最上位レイヤのサポートを実装するには、Chrome DevTools Protocol(CDP)を変更する必要があります。CDP は、DevTools と Chromium 間の通信プロトコルとして機能します。

以下を追加する必要があります。

  • 任意のタイミングでフロントエンドから呼び出すコマンド。
  • バックエンド側からフロントエンドでトリガーするイベント。

CDP: DOM.getTopLayerElements コマンド

現在の最上位レイヤ要素を表示するには、最上位レイヤにある要素のノード ID のリストを返す、新しい試験運用版の CDP コマンドが必要です。DevTools が開かれたとき、または最上位のレイヤ要素が変更されるたびに、DevTools がこのコマンドを呼び出します。コマンドは次のようになります。

  # Returns NodeIds of the current top layer elements.
  # Top layer renders closest to the user within a viewport, therefore, its elements always
  # appear on top of all other content.
  experimental command getTopLayerElements
    returns
      # NodeIds of the top layer elements.
      array of NodeId nodeIds

CDP: DOM.topLayerElementsUpdated イベント

最上位レイヤ要素の最新のリストを取得するには、最上位レイヤ要素が変更されるたびに試験運用版の CDP イベントをトリガーする必要があります。このイベントはフロントエンドに変更を通知します。その後、DOM.getTopLayerElements コマンドを呼び出して新しい要素リストを受け取ります。

このイベントは次のようになります。

  # Called by the change of the top layer elements.
  experimental event topLayerElementsUpdated

CDP に関する考慮事項

最上位レイヤの CDP サポートを実装する方法には、複数の選択肢がありました。もう一つ検討したのは、最上位レイヤ要素の追加や削除をフロントエンドに通知するだけではなく、上位レイヤ要素のリストを返すイベントを作成することです。

コマンドの代わりに、topLayerElementAddedtopLayerElementRemoved の 2 つのイベントを作成することもできます。この例では、要素を受け取ることになり、フロントエンドの最上位レイヤ要素の配列を管理する必要があります。

現在、フロントエンド イベントは getTopLayerElements コマンドを呼び出して、更新された要素のリストを取得します。

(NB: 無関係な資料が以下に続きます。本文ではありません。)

(** The merged entries of a host: the fresh answer first, then what the cache adds. *)
Lemma merge_ok answer old : lookup = inr answer → Forall (entry_ok now) old →
  let l := take (resolver_max r) (sort_strings (distinct_usable answer ∅)) in
  let m := merge r now l old in
  Forall (entry_ok now) m ∧ NoDup (cachedAddresses m) ∧ (length m <= resolver_max r)%nat ∧ l `prefix_of` cachedAddresses m ∧
  ∀ e, e ∈ m → ci_Address e ∈ distinct_usable answer ∅ ∨ e ∈ old ∧ fresh r now e = true.
Proof.
  intros E Ho. destruct (fresh_addresses answer E) as (H1 & H2 & H3 & H4). cbv zeta in *. set (l := take _ _) in *.
  destruct (keep_recent_ok r now old (map (λ a, mkCached a now) l) (list_to_set l) 0 Ho H1) as (K1 & K2 & K3 & K4).
  { by rewrite cached_addresses_map. } { intros x. rewrite cached_addresses_map. set_solver. }
  rewrite length_map, Nat.max_r in K3 by done. unfold merge. rewrite take_ge by done. repeat split; try done.
  - pose proof (keep_recent_prefix r now old (map (λ a, mkCached a now) l) (list_to_set l) 0) as Hp. by rewrite cached_addresses_map in Hp.
  - intros e He. destruct (K4 e He) as [(s & -> & Hs)%list_elem_of_fmap|Hk]; [left; by apply H4|by right].
Qed.

Lemma known_entries file earlier : earlier <= now → cache_ok earlier (loadLocked file) →
  Forall (entry_ok now) (default [] (loadLocked file !! host)) ∧ NoDup (cachedAddresses (default [] (loadLocked file !! host))) ∧
  cache_ok now (loadLocked file).
Proof.
  intros Ht [Hs Hc]%cache_ok_spec. assert (cache_ok now (loadLocked file)) as Hnowc.
  { apply cache_ok_spec. split; [done|]. intros h l Hl. destruct (Hc h l Hl) as (?&?&?&H4&?). repeat split; try done.
    eapply Forall_impl; [exact H4|]. intros e. by apply entry_ok_later. }
  split; [|split; [|done]]; destruct (loadLocked file !! host) as [l|] eqn:E; simpl; try constructor;
    destruct (Hc _ _ E) as (_ & _ & _ & H4 & H5); [|done].
  eapply Forall_impl; [exact H4|]. intros e. by apply entry_ok_later.
Qed.

Lemma cached_answer old : Forall (entry_ok now) old → NoDup (cachedAddresses old) →
  let l := cached_addresses r now old in
  NoDup l ∧ Forall endpoint_ok l ∧ ∀ s, s ∈ l → ∃ e, e ∈ old ∧ ci_Address e = s ∧ fresh r now e = true.
Proof.
  intros Ho Hn. cbv zeta. rewrite list.Forall_forall in Ho.
  assert (∀ s, s ∈ cached_addresses r now old → ∃ e, e ∈ old ∧ ci_Address e = s ∧ fresh r now e = true) as Hs.
  { intros s Hs. destruct (cached_ok old) as [_ H]. destruct (H s Hs) as (e & a & He & Ha & -> & Hf). exists e. split; [done|]. split; [|done].
    destruct (Ho e He) as (b & Hb & <- & _). congruence. }
  split; [|split; [|exact Hs]].
  - apply sublist_NoDup with (cachedAddresses old); [done|]. unfold cached_addresses. etrans; [apply sublist_take|].
    clear Hs Hn. induction old as [|e old IH]; [done|]. simpl. destruct (Ho e) as (b & Hb & Eb & _); [by left|]. rewrite Hb. simpl.
    assert (∀ x, x ∈ old → entry_ok now x) as Ho' by (intros x Hx; apply Ho; by right).
    destruct (fresh r now e); [|by apply sublist_cons, IH]. rewrite Eb. by apply sublist_skip, IH.
  - apply list.Forall_forall. intros s (e & He & <- & _)%Hs. by apply entry_endpoint, Ho.
Qed.

End resolve.

(** ** A sample *)

Definition sample_cache : Cache :=
  {[ "vpn.example.net" := [mkCached "203.0.113.7" (5000 * second); mkCached "198.51.100.9" second] ]}.
Definition sample_resolver : Resolver := mkResolver 64 2 (24 * 3600 * second).
Definition sample_now : time := 90000 * second.
Definition sample_lookup : err + list string := inr ["203.0.113.8"; "127.0.0.1"; "203.0.113.8"].
Lemma sample_no_zone answer raw a : sample_lookup = inr answer → raw ∈ answer → ParseAddr raw = Some a → has_zone a = false.
Proof. intros [= <-] Hr. rewrite !elem_of_cons, elem_of_nil in Hr. by destruct Hr as [->|[->|[->|[]]]]; vm_compute; intros [= <-]. Qed.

イベントがトリガーされるたびに、変更の原因となった要素のリストや特定の要素のリストを送信すると、コマンドを呼び出すステップを省略できます。 ただし、この場合、フロントエンドはどの要素を push するかの制御を失います。

このように実装したのは、最上位レイヤノードをリクエストするタイミングをフロントエンドで決定する方がよいと考えたためです。たとえば、最上位レイヤが UI で折りたたまれている場合や、ユーザーが要素ツリーのない DevTools パネルを使用している場合は、ツリーの深い階層にある追加のノードを取得する必要はありません。